BRIEF
Copying each record below exactly is the whole task.

********

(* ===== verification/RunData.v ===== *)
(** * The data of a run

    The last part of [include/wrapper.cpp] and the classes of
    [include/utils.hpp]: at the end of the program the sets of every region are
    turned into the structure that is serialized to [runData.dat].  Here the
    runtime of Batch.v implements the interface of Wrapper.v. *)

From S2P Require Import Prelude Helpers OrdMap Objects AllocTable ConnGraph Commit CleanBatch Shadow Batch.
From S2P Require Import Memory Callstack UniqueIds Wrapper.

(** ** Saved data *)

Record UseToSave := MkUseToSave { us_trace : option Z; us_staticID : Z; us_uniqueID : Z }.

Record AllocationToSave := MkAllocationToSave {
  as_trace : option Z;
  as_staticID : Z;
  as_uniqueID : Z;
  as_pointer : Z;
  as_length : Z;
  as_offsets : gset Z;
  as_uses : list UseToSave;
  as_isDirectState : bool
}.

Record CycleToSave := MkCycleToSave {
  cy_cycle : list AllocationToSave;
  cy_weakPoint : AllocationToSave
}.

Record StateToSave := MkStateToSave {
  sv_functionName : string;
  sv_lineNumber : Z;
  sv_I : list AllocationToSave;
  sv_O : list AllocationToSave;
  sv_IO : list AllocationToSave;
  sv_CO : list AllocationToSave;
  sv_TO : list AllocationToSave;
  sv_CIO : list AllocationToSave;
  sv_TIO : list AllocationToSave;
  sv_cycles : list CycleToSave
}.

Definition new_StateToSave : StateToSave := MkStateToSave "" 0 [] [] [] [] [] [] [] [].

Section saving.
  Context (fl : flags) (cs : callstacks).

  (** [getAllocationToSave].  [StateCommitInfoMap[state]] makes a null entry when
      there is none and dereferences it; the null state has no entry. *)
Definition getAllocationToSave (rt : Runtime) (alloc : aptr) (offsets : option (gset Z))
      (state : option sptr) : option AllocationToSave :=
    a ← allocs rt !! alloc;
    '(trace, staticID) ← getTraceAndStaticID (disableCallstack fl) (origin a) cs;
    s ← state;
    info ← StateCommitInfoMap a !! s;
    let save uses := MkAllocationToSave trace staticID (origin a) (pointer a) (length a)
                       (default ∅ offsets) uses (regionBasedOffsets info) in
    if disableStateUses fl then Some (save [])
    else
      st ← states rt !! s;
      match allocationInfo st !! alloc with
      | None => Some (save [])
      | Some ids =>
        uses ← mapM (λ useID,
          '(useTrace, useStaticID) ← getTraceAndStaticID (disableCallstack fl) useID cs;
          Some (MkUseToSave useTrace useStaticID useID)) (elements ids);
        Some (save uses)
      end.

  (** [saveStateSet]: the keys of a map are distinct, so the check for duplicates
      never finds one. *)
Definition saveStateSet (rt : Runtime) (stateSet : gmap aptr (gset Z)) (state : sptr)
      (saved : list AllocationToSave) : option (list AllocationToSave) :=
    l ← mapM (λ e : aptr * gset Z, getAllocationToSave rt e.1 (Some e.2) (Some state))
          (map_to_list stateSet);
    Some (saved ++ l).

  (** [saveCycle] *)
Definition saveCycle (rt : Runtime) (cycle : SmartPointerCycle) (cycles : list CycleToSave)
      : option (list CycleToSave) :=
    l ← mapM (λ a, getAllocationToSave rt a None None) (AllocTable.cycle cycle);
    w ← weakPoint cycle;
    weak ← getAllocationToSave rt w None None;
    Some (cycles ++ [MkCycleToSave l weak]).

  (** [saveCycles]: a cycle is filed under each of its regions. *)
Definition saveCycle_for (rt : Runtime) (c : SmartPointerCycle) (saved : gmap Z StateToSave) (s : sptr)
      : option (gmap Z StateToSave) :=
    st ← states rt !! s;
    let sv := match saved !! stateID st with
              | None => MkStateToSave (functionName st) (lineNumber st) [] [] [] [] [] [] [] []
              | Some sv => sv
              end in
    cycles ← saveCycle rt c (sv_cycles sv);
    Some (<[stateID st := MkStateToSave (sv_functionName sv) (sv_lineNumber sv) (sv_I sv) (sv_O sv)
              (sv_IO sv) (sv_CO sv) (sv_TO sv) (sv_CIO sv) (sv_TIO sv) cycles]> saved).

********

SOLVED PROBLEM
(* ===== verification/RunData.v ===== *)
(** * The data of a run

    The last part of [include/wrapper.cpp] and the classes of
    [include/utils.hpp]: at the end of the program the sets of every region are
    turned into the structure that is serialized to [runData.dat].  Here the
    runtime of Batch.v implements the interface of Wrapper.v. *)

From S2P Require Import Prelude Helpers OrdMap Objects AllocTable ConnGraph Commit CleanBatch Shadow Batch.
From S2P Require Import Memory Callstack UniqueIds Wrapper.

(** ** Saved data *)

Record UseToSave := MkUseToSave { us_trace : option Z; us_staticID : Z; us_uniqueID : Z }.

Record AllocationToSave := MkAllocationToSave {
  as_trace : option Z;
  as_staticID : Z;
  as_uniqueID : Z;
  as_pointer : Z;
  as_length : Z;
  as_offsets : gset Z;
  as_uses : list UseToSave;
  as_isDirectState : bool
}.

Record CycleToSave := MkCycleToSave {
  cy_cycle : list AllocationToSave;
  cy_weakPoint : AllocationToSave
}.

Record StateToSave := MkStateToSave {
  sv_functionName : string;
  sv_lineNumber : Z;
  sv_I : list AllocationToSave;
  sv_O : list AllocationToSave;
  sv_IO : list AllocationToSave;
  sv_CO : list AllocationToSave;
  sv_TO : list AllocationToSave;
  sv_CIO : list AllocationToSave;
  sv_TIO : list AllocationToSave;
  sv_cycles : list CycleToSave
}.

Definition new_StateToSave : StateToSave := MkStateToSave "" 0 [] [] [] [] [] [] [] [].

Section saving.
  Context (fl : flags) (cs : callstacks).

  (** [getAllocationToSave].  [StateCommitInfoMap[state]] makes a null entry when
      there is none and dereferences it; the null state has no entry. *)
Definition getAllocationToSave (rt : Runtime) (alloc : aptr) (offsets : option (gset Z))
      (state : option sptr) : option AllocationToSave :=
    a ← allocs rt !! alloc;
    '(trace, staticID) ← getTraceAndStaticID (disableCallstack fl) (origin a) cs;
    s ← state;
    info ← StateCommitInfoMap a !! s;
    let save uses := MkAllocationToSave trace staticID (origin a) (pointer a) (length a)
                       (default ∅ offsets) uses (regionBasedOffsets info) in
    if disableStateUses fl then Some (save [])
    else
      st ← states rt !! s;
      match allocationInfo st !! alloc with
      | None => Some (save [])
      | Some ids =>
        uses ← mapM (λ useID,
          '(useTrace, useStaticID) ← getTraceAndStaticID (disableCallstack fl) useID cs;
          Some (MkUseToSave useTrace useStaticID useID)) (elements ids);
        Some (save uses)
      end.

  (** [saveStateSet]: the keys of a map are distinct, so the check for duplicates
      never finds one. *)
Definition saveStateSet (rt : Runtime) (stateSet : gmap aptr (gset Z)) (state : sptr)
      (saved : list AllocationToSave) : option (list AllocationToSave) :=
    l ← mapM (λ e : aptr * gset Z, getAllocationToSave rt e.1 (Some e.2) (Some state))
          (map_to_list stateSet);
    Some (saved ++ l).

  (** [saveCycle] *)
Definition saveCycle (rt : Runtime) (cycle : SmartPointerCycle) (cycles : list CycleToSave)
      : option (list CycleToSave) :=
    l ← mapM (λ a, getAllocationToSave rt a None None) (AllocTable.cycle cycle);
    w ← weakPoint cycle;
    weak ← getAllocationToSave rt w None None;
    Some (cycles ++ [MkCycleToSave l weak]).

  (** [saveCycles]: a cycle is filed under each of its regions. *)
Definition saveCycle_for (rt : Runtime) (c : SmartPointerCycle) (saved : gmap Z StateToSave) (s : sptr)
      : option (gmap Z StateToSave) :=
    st ← states rt !! s;
    let sv := match saved !! stateID st with
              | None => MkStateToSave (functionName st) (lineNumber st) [] [] [] [] [] [] [] []
              | Some sv => sv
              end in
    cycles ← saveCycle rt c (sv_cycles sv);
    Some (<[stateID st := MkStateToSave (sv_functionName sv) (sv_lineNumber sv) (sv_I sv) (sv_O sv)
              (sv_IO sv) (sv_CO sv) (sv_TO sv) (sv_CIO sv) (sv_TIO sv) cycles]> saved).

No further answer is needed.